Habe ich irgendetwas nicht beachtet? Kann doch nicht sein dass die Aktivierung von V-Sync die einzige Lösung für das Problem ist und ich mit der Eingabeverzögerung leben muss, um ordentlich spielen zu können  

Grüße


----------



## XDERMANNIMMONDX (11. März 2022)

UPDATE 😄

Ich glaube gefunden zu haben  woran es liegen könnte. Habe nochmal alles neu installiert... und einen Forum Eintrag gefunden, die gleichen Probleme... auch der Ryzen 7 3700x 😄 

Der User in dem anderen Forum beschreibt genau die gleichen Probleme und dass die Probleme sehr gering sind, wenn er den Energiesparplan von Windows 10 auf Höchstleistung stellt. Leider haben sie dort keine Lösung gefunden... 

Mit dem Energiesparplan habe ich ausprobiert und siehe da, gravierende Unterschiede. 

AMD High Performance > unspielbar... 
AMD Balanced > viel besser aber dauerhaft die kleinen Ruckler
Windows Balanced > besser als bei AMD Balanced und etwas schlechter als Windows Höchstleistung
Windows Höchstleistung > flüßig, ab und zu ein kleiner Ruckler. Aber bei allen getesteten Modis der Beste bisher. 
Windows Ultimativ > Spüre ich keinen Unterschied zum Höchstleistungsmodi

Bei allen Modis bleiben die FPS gleich ( 120 - 140 ). Aber das Spielgefühl hat heftige Unterschiede.
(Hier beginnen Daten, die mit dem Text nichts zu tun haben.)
(** * Windows CE backend of libusb: session-id table, clock service, lifecycle

    A shallow embedding of [libusb/os/wince_usb.c].  The hash table used to
    intern session identifiers ([isprime], [htab_create], [htab_hash]), the
    reference-counted initialisation ([wince_init]), the clock query
    ([wince_clock_gettime]) and the unsupported backend operations are
    translated function by function; loops take a fuel argument and calls to
    the operating system take their outcome from an explicit environment. *)

From Stdlib Require Import ZArith Zdivisibility Lia List Bool.
From Stdlib Require Strings.Byte.
From stdpp Require Import base list.
Import ListNotations.
Open Scope Z_scope.

(** ** Machine integers

    Windows CE is an ILP32 platform: [unsigned int], [unsigned long], [LONG]
    and [DWORD] are 32 bits wide, [uint64_t] is 64 bits wide.  Unsigned
    arithmetic wraps modulo the width. *)

Definition ULONG_MODULUS : Z := 2 ^ 32.
Definition UINT64_MODULUS : Z := 2 ^ 64.

Definition ulong (z : Z) : Z := z mod ULONG_MODULUS.
Definition uint (z : Z) : Z := z mod ULONG_MODULUS.
Definition uint64 (z : Z) : Z := z mod UINT64_MODULUS.

(** Conversion to the signed 32-bit [long] / [LONG] (two's complement). *)
Definition to_long (z : Z) : Z :=
  let u := z mod ULONG_MODULUS in
  if u <? 2 ^ 31 then u else u - ULONG_MODULUS.

(** ** Results of running a piece of code

    [Done a]: the code returned [a].  [OutOfFuel]: the loop bound given to the
    model was too small.  [Fault]: the C code has no defined behaviour there
    (null table, index outside the array, division by zero). *)

Inductive outcome (A : Type) : Type :=
| Done (a : A)
| OutOfFuel
| Fault.
Arguments Done {A} a.
Arguments OutOfFuel {A}.
Arguments Fault {A}.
Von unspielbar, über ab und zu Ruckler bis hin zu, fast komplett flüßig.

Die Werte sind nahezu bei jedem Modi identisch... 

CPU Temp > um die 60°
CPU Auslastung > um die 60% 
CPU Zeit > 7-8 ms

GPU Temp > um die 65°
GPU Auslastung > ca. 90%
GPU Zeit > 5-6 ms 

Was ändert sich bei den verschiedenen Modis? Habe jz Hoffnung es wieder komplett flüßig zu bekommen, so wie es vor 2 Monaten eben war 😄

LG und ein schönes Wochenende


----------